**Problem to solve:**
Search the records for the word "induction" and pick out every line that has it.

Collected data entries:
(** A slash-free piece before a slash or the end is determined. *)
Lemma piece_unique (s t x y : bytes) :
  "/"%byte ∉ s → "/"%byte ∉ t → (x = [] ∨ ∃ r, x = "/"%byte :: r) → s ++ x = t ++ "/"%byte :: y →
  s = t ∧ x = "/"%byte :: y.
Proof.
  revert t. induction s as [|c s IH]; intros t Hs Ht Hx E; cbn in E.
  - destruct t as [|d t]; [done|]. destruct Hx as [->|[r ->]]; [done|]. injection E as <- _. set_solver.
  - destruct t as [|d t]; cbn in E; injection E as -> E; [set_solver|].
    destruct (IH t) as [-> ->]; [set_solver..|done|done|done].
Qed.
Lemma piece_prefix (s x p z : bytes) :
  "/"%byte ∉ s → s ++ x = p ++ "/"%byte :: z → ∃ p', p = s ++ p' ∧ x = p' ++ "/"%byte :: z.
Proof.
  revert p. induction s as [|c s IH]; intros p Hs E; [by exists p|].
  destruct p as [|d p]; cbn in E; injection E as -> E; [set_solver|].
  destruct (IH p) as (p' & -> & ->); [set_solver|done|]. by exists p'.
Qed.
(** A pattern between slashes is a segment with another one after it. *)
Lemma flat_pattern ss p m r : plain ss → "/"%byte ∉ m → flat ss = p ++ "/"%byte :: m ++ "/"%byte :: r →
  ∃ A B, ss = A ++ m :: B ∧ p = flat A ∧ flat B = "/"%byte :: r.
Proof.
  revert p. induction ss as [|s ss IH]; intros p Hp Hm E; [by destruct p|].
  apply list.Forall_cons in Hp as [Hs Hp]. rewrite flat_cons in E. destruct p as [|c p]; cbn in E.
  - injection E as E. apply piece_unique in E as [-> E]; [|done|done|apply flat_head]. by exists [], ss.
  - injection E as <- E. apply piece_prefix in E as (p' & -> & E); [|done].
    destruct (IH p' Hp Hm E) as (A & B & -> & -> & EB). by exists (s :: A), B.
Qed.
Lemma flat_cleans ss m : plain ss → "/"%byte ∉ m → clean m (flat ss) ↔ ∀ A B, ss = A ++ m :: B → B = [].
Proof.
  intros Hp Hm. split.
  - intros Hc A B ->. destruct B as [|s B]; [done|]. exfalso. apply Hc. exists (flat A), (s ++ flat B).
    rewrite flat_app, flat_cons, flat_cons. cbn. by rewrite <- !app_assoc.
  - intros Hn (p & r & E). cbn in E. rewrite <- app_assoc in E. apply flat_pattern in E as (A & B & E & _ & EB); [|done..].
    apply Hn in E as ->. done.
Qed.

(** What one turn of a loop takes away does not change the result. *)
Lemma resolve_skip st A m B : m = [] ∨ m = bs "." → B ≠ [] → resolve st (A ++ m :: B) = resolve st (A ++ B).
Proof.
  intros Hm HB. revert st. induction A as [|a A IH]; intros st; cbn [app resolve].
  - destruct B as [|b B]; [done|]. by destruct Hm as [-> | ->].
  - rewrite !IH. destruct A; [|done]. destruct B; [done|]. cbn [app]. done.
Qed.
(** A segment that resolving keeps. *)
Definition kept_seg (s : bytes) : Prop := s ≠ [] ∧ s ≠ bs "." ∧ s ≠ bs "..".
Lemma resolve_keep st s ss : kept_seg s → ss ≠ [] → resolve st (s :: ss) = resolve (s :: st) ss.
Proof.
  intros (H1 & H2 & H3) Hs. destruct ss as [|s' ss]; [done|]. cbn [resolve].
  rewrite (bool_decide_eq_false_2 (s = [])), (bool_decide_eq_false_2 (s = bs ".")) by done. cbn [orb].
  by rewrite (bool_decide_eq_false_2 (s = bs "..")) by done.
Qed.
Lemma resolve_back st A s B : kept_seg s → B ≠ [] → resolve st (A ++ s :: bs ".." :: B) = resolve st (A ++ B).
Proof.
  intros Hs HB. revert st. induction A as [|a A IH]; intros st.
  - cbn [app]. rewrite resolve_keep by done. by destruct B.
  - cbn [app]. cbn [resolve]. rewrite !IH. destruct A; [|done]. destruct B; [done|]. cbn [app]. done.
Qed.
Lemma resolve_back_end st A s : kept_seg s → resolve st (A ++ [s; bs ".."]) = resolve st (A ++ [[]]).
Proof.
  intros Hs. revert st. induction A as [|a A IH]; intros st.
  - cbn [app]. by rewrite resolve_keep by done.
  - cbn [app]. cbn [resolve]. rewrite !IH. destruct A; done.
Qed.
Lemma resolve_kept st ss s : Forall kept_seg ss → s ≠ bs ".." → resolve st (ss ++ [s]) = rev st ++ ss ++ [s].
Proof.
  intros Hk Hs. revert st. induction Hk as [|a ss Ha Hk IH]; intros st; cbn [app].
  - cbn. by rewrite bool_decide_eq_false_2.
  - rewrite resolve_keep, IH by (done || by destruct ss). cbn. by rewrite <- app_assoc.
Qed.

(** A loop whose turns keep the segments up to resolving. *)
Definition resolves (b b' : bytes) : Prop :=
  ∀ ss, plain ss → ss ≠ [] → b = flat ss → ∃ ss', plain ss' ∧ ss' ≠ [] ∧ b' = flat ss' ∧ resolve [] ss' = resolve [] ss.
Lemma resolves_refl b : resolves b b.
Proof. intros ss H1 H2 H3. by exists ss. Qed.
Lemma resolves_trans b1 b2 b3 : resolves b1 b2 → resolves b2 b3 → resolves b1 b3.
Proof.
  intros R1 R2 ss H1 H2 H3. destruct (R1 ss H1 H2 H3) as (s2 & P2 & N2 & F2 & E2).
  destruct (R2 s2 P2 N2 F2) as (s3 & P3 & N3 & F3 & E3). exists s3. split_and!; [done..|congruence].
Qed.
Lemma resolves_drop m p r : m = [] ∨ m = bs "." →
  resolves (p ++ "/"%byte :: m ++ "/"%byte :: r) (p ++ "/"%byte :: r).
Proof.
  intros Hm ss Hp Hn E. symmetry in E. apply flat_pattern in E as (A & B & -> & -> & EB); [|done|destruct Hm; set_solver].
  assert (B ≠ []) as HB by by intros ->. exists (A ++ B). rewrite flat_app, EB.
  apply Forall_app in Hp as [HA HB']. apply list.Forall_cons in HB' as [_ HB'].
  split_and!; [by apply Forall_app|by destruct A|done|by rewrite resolve_skip].
Qed.
Lemma resolves_dedup fuel front b : resolves (front ++ b) (dedup_loop fuel front b).
Proof.
  revert front b. induction fuel as [|fuel IH]; intros front b; [apply resolves_refl|].
  cbn [dedup_loop]. destruct (Index b StrSlashSlash) as [n|] eqn:E; [|apply resolves_refl].
  eapply resolves_trans; [|apply IH]. apply Index_view in E as (u & r & -> & <-).
  change (StrSlashSlash ++ r) with ("/"%byte :: [] ++ "/"%byte :: r). rewrite take_app_length, drop_S_app.
  rewrite (app_assoc front u), <- app_assoc. rewrite (app_assoc front). apply (resolves_drop []). by left.
Qed.
Lemma resolves_dot fuel b : resolves b (dot_loop fuel b).
Proof.
  revert b. induction fuel as [|fuel IH]; intros b; [apply resolves_refl|].
  cbn [dot_loop]. destruct (Index b StrSlashDotSlash) as [n|] eqn:E; [|apply resolves_refl].
  eapply resolves_trans; [|apply IH]. apply Index_view in E as (u & r & -> & <-).
  change (StrSlashDotSlash ++ r) with ("/"%byte :: bs "." ++ "/"%byte :: r).
  rewrite take_app_length, (drop_app_add' _ _ 2) by done. apply (resolves_drop (bs ".")). by right.
Qed.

**Response to the exercise:**
  revert t. induction s as [|c s IH]; intros t Hs Ht Hx E; cbn in E.
  revert p. induction s as [|c s IH]; intros p Hs E; [by exists p|].
  revert p. induction ss as [|s ss IH]; intros p Hp Hm E; [by destruct p|].
  intros Hm HB. revert st. induction A as [|a A IH]; intros st; cbn [app resolve].
  intros Hs HB. revert st. induction A as [|a A IH]; intros st.
  intros Hs. revert st. induction A as [|a A IH]; intros st.
  intros Hk Hs. revert st. induction Hk as [|a ss Ha Hk IH]; intros st; cbn [app].
  revert front b. induction fuel as [|fuel IH]; intros front b; [apply resolves_refl|].
  revert b. induction fuel as [|fuel IH]; intros b; [apply resolves_refl|].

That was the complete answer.